Bauer spokesman Andreas Fritzenkötter said on Wednesday the company was not prepared to take part in a "bidding race."

KirchMedia a lucrative draw

KirchMedia, the most lucrative leftover of the insolvent Kirch Group, not only owns Germany's most extensive film rights library with a catalogue of some 13,000 feature films and 3,000 televison series, but also has majority stake in the country's largest free-to-air television network, ProSiebenSat1.

Apparently it was the hefty price of the television operations which exceeded Bauer's willingness to pay. (However, some experts believed Bauer's stake in the RTL 2 channel could also have caused problems with Germany's monopolies commission.)

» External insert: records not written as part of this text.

(** The session never ends in a panic, and the answer it holds at its end
    is the last result it wrote (the initial one when it wrote none): an
    error, a command or an empty line leaves the answer as it was. *)
Theorem mainLoop_answer (lines : list string) :
  forall lastAns,
  (snd (mainLoop strings_ToLower lines lastAns) = EndOfInput
   \/ snd (mainLoop strings_ToLower lines lastAns) = Quit)
  /\ snd (fst (mainLoop strings_ToLower lines lastAns))
     = lastResult lastAns (fst (fst (mainLoop strings_ToLower lines lastAns))).
Proof.
  induction lines as [|text lines IH]; intros lastAns.
  - cbn. auto.
  - cbn [mainLoop].
    destruct (TrimSpace (list_ascii_of_string text)) as [|c line] eqn:El.
    + specialize (IH lastAns).
      destruct (mainLoop strings_ToLower lines lastAns) as [[o a] e].
      cbn [turn fst snd] in *. rewrite lastResult_turn. exact IH.
    + destruct (isCommand (c :: line)).
      * destruct (isQuit strings_ToLower (c :: line)); [cbn; auto|].
        specialize (IH lastAns).
        destruct (mainLoop strings_ToLower lines lastAns) as [[o a] e].
        cbn [turn fst snd] in *.
        rewrite lastResult_turn, lastResult_command. exact IH.
      * pose proof (evalExpr_no_panic (string_of_list_ascii (c :: line))
                      lastAns) as Hnp.
        destruct (evalExpr (string_of_list_ascii (c :: line)) lastAns)
          as [v|e|]; [| |contradiction].
        -- specialize (IH v).
           destruct (mainLoop strings_ToLower lines v) as [[o a] e].
           cbn [turn fst snd] in *. rewrite lastResult_turn. exact IH.
        -- specialize (IH lastAns).
           destruct (mainLoop strings_ToLower lines lastAns) as [[o a] e'].
           cbn [turn fst snd] in *. rewrite lastResult_turn. exact IH.
Qed.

KirchMedia was regarded as the jewel in the crown of Bavarian entrepreneur Leo Kirch's business empire. The Kirch Group collapsed under a €6.5 billion debt in April 2002. Disagreements between KirchMedia and its advisers and creditors have hampered attempts to find a buyer for the company.

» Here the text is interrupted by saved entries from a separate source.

(** The step of the loop at an [=] that passes the checks of lines 54-61. *)
Lemma parse_line_assignments_loop_assign (fuel : nat) (error_prefix w : string)
    (values : list pyval) (a : gmap string pyval) :
  w ≠ EmptyString ->
  isidentifier w = Some true ->
  values ≠ [] ->
  values !! 0 ≠ Some ASSIGNMENT ->
  a !! w = None ->
  parse_line_assignments_loop (S fuel) error_prefix (ASSIGNMENT :: values) a (Some w)
  = parse_line_assignments_loop fuel error_prefix (take_rhs values).2
      (<[w := (take_rhs values).1]> a) None.
Proof.
  intros Hw Hid Hne H0 Hfresh.
  simpl. destruct w as [|c w]; [done|]. simpl truthy. cbv iota beta.
  rewrite Hid.
  assert ((length values =? 0)%nat = false) as -> by (by destruct values).
  apply slice_is_ASSIGNMENT_false in H0. rewrite H0. simpl.
  unfold dict_in. rewrite Hfresh.
  by destruct (take_rhs values) as [rhs rest].
Qed.

(** ** The right-hand side of an assignment *)

(** C5.  When [parse_line_assignments] resolves an [=] (the pending word [w]
    is a non-empty identifier not yet assigned, and an item other than [=]
    follows), the loop goes on with [w] bound to a right-hand side [rhs] and
    with the items [rest], and [rhs] is what the returned parameters hold
    for [w]: in every accepted statement in which [w] and [=] stand before
    these items, and, when the right-hand side takes all the items, in the
    statement [w = items], which is accepted and binds nothing else.  If
    exactly one item follows the [=], or the item two positions ahead is
    [=], [rhs] is the next single item; otherwise [rhs] is the list of the
    consecutive items before the first position whose next-but-one item is
    [=] (or before the end), so [rest] is empty or starts with the next
    variable name and its [=]. *)
Theorem rhs_extraction (fuel : nat) (error_prefix w : string)
    (values : list pyval) (assignments : gmap string pyval) :
  w ≠ EmptyString ->
  isidentifier w = Some true ->
  values ≠ [] ->
  values !! 0 ≠ Some ASSIGNMENT ->
  assignments !! w = None ->
  exists rhs rest,
    parse_line_assignments_loop (S fuel) error_prefix (ASSIGNMENT :: values)
      assignments (Some w)
    = parse_line_assignments_loop fuel error_prefix rest (<[w := rhs]> assignments) None
    /\ (forall pre parameters,
          parse_line_assignments (pre ++ VStr w :: ASSIGNMENT :: values) error_prefix
          = Ok parameters ->
          parameters !! w = Some rhs)
    /\ (rest = [] ->
        parse_line_assignments (VStr w :: ASSIGNMENT :: values) error_prefix
        = Ok (<[w := rhs]> ∅))
    /\ (length values = 1 \/ values !! 2 = Some ASSIGNMENT -> values = rhs :: rest)
    /\ (~ (length values = 1 \/ values !! 2 = Some ASSIGNMENT) ->
        exists run,
          rhs = VList run /\ values = run ++ rest
          /\ (rest = [] \/ rest !! 1 = Some ASSIGNMENT)
          /\ forall k, k < length run -> drop k values !! 1 ≠ Some ASSIGNMENT).
Proof.
  intros Hw Hid Hne H0 Hfresh.
  exists (take_rhs values).1, (take_rhs values).2.
  split; [by apply parse_line_assignments_loop_assign|].
  split; [intros pre parameters; apply parse_line_assignments_explicit|].
  split; [|split].
  - intros Hrest. unfold parse_line_assignments. simpl length.
    rewrite parse_line_assignments_loop_word.
    change (set_label error_prefix None ∅) with (Ok (∅ : gmap string pyval)).
    cbv iota beta.
    rewrite parse_line_assignments_loop_assign by done.
    rewrite Hrest. destruct values; [done|]. reflexivity.
  - intros Hsingle. unfold take_rhs.
    assert ((length values =? 1)%nat || slice_is_ASSIGNMENT 2 values = true) as ->.
    { destruct Hsingle as [Hl|H2].
      - rewrite Hl. done.
      - apply slice_is_ASSIGNMENT_true in H2. rewrite H2. apply orb_true_r. }
    destruct values; [done|]. done.
  - intros Hmulti. unfold take_rhs.
    assert ((length values =? 1)%nat || slice_is_ASSIGNMENT 2 values = false) as ->.
    { apply orb_false_iff. split.
      - apply Nat.eqb_neq. tauto.
      - apply slice_is_ASSIGNMENT_false. tauto. }
    destruct (collect_rhs values) as [run rest] eqn:E. simpl.
    exists run. split; [done|]. split; [by apply collect_rhs_app|].
    split; [by eapply collect_rhs_stop|]. by eapply collect_rhs_minimal.
Qed.

Lemma rhs_extraction_witness :
  exists rhs rest,
    rhs = VList [VStr "a"; VStr "b"] /\ rest = [VStr "c"; ASSIGNMENT; VStr "d"]
    /\ parse_line_assignments_loop 6 "f:1: "
         [ASSIGNMENT; VStr "a"; VStr "b"; VStr "c"; ASSIGNMENT; VStr "d"] ∅ (Some "x")
       = parse_line_assignments_loop 5 "f:1: " rest (<["x" := rhs]> ∅) None
    /\ forall pre parameters,
         parse_line_assignments
           (pre ++ VStr "x" :: ASSIGNMENT
                :: [VStr "a"; VStr "b"; VStr "c"; ASSIGNMENT; VStr "d"]) "f:1: "
         = Ok parameters ->
         parameters !! "x" = Some rhs.
Proof.
  destruct (rhs_extraction 5 "f:1: " "x"
              [VStr "a"; VStr "b"; VStr "c"; ASSIGNMENT; VStr "d"] ∅)
    as (rhs & rest & Hstep & Hreach & _ & _ & Hmulti);
    [ discriminate | reflexivity | discriminate | discriminate | reflexivity | ].
  exists rhs, rest.
  destruct Hmulti as (run & -> & Happ & Hstop & Hmin).
  { intros [H|H]; discriminate. }
  destruct run as [|r0 [|r1 [|r2 run]]].
  - exfalso. simpl in Happ. subst rest. destruct Hstop as [H|H]; discriminate.
  - exfalso. simpl in Happ. injection Happ as <- <-. destruct Hstop as [H|H]; discriminate.
  - simpl in Happ. injection Happ as <- <- <-. done.
  - exfalso. simpl in Happ. injection Happ as <- <- <- Happ.
    apply (Hmin 2); [simpl; lia|]. reflexivity.
Defined.

Lemma collect_rhs_no_marker (items : list pyval) :
  Forall (fun v => v ≠ ASSIGNMENT) items -> collect_rhs items = (items, []).
Proof.
  induction 1 as [|v items Hv Hitems IH]; [done|].
  simpl collect_rhs.
  assert (slice_is_ASSIGNMENT 1 (v :: items) = false) as ->.
  { apply slice_is_ASSIGNMENT_false. simpl.
    destruct Hitems as [|v' items' Hv' _]; [done|]. simpl. congruence. }
  by rewrite IH.
Qed.

(** X6.  Two or more items after the only [=] of a statement, none of them
    the marker, are bound to the variable as one list, in their order (so
    words that follow a value are values, not labels). *)
Theorem trailing_items_are_one_list (error_prefix w : string) (items : list pyval) :
  w ≠ EmptyString ->
  isidentifier w = Some true ->
  2 <= length items ->
  Forall (fun v => v ≠ ASSIGNMENT) items ->
  parse_line_assignments (VStr w :: ASSIGNMENT :: items) error_prefix
  = Ok (<[w := VList items]> ∅).
Proof.
  intros Hw Hid Hlen Hitems.
  unfold parse_line_assignments. simpl length.
  rewrite parse_line_assignments_loop_word.
  change (set_label error_prefix None ∅) with (Ok (∅ : gmap string pyval)).
  cbv iota beta.
  rewrite parse_line_assignments_loop_assign; try done.
  - assert (take_rhs items = (VList items, [])) as ->.
    { unfold take_rhs.
      assert ((length items =? 1)%nat || slice_is_ASSIGNMENT 2 items = false) as ->.
      { apply orb_false_iff. split; [apply Nat.eqb_neq; lia|].
        apply slice_is_ASSIGNMENT_false. intros H2.
        apply list_elem_of_lookup_2 in H2.
        rewrite Forall_forall in Hitems. by apply (Hitems _ H2). }
      by rewrite collect_rhs_no_marker. }
    simpl. reflexivity.
  - destruct items; [simpl in Hlen; lia|done].
  - destruct Hitems as [|v items Hv _]; [done|]. simpl. congruence.
Qed.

Saban, who is supported by France's private TV station TF1, has offered around € 2 billion for KirchMedia. The Egyptian-born 58-year-old has excellent contacts in both Germany and Hollywood and is credited with shrewd business sense. He has promised the Bavarian government to keep KirchMedia in Munich and not to cut jobs at the company -- in direct contrast to Bauer, which the service sector union ver.di says was pushing for job cuts.

A self-made media tycoon

Having started his career as a music producer in Tel Aviv, Saban moved to Paris after the 1973 Yom Kippur war. There he provided soundtracks for cartoon films and television series, finally hitting the big time with the Japanese cartoon series "Power Rangers."

He recently sold his interests in Fox Family Worldwide TV for $1.5 billion, which gave him the resources to try to break into German television. Critics, however, say the self-made tycoon left Fox with a mountain of debt and point to the fact that the Saban Capital Group, which he founded over a year ago, has no experience in investing in media companies.

If Saban's bid goes through, he will become one of Germany's most important media managers almost overnight. The board of creditors, a collection of banks and Hollywood film studios owed money by KirchMedia, have given CEO Ziems until Sunday to finalize negotiations.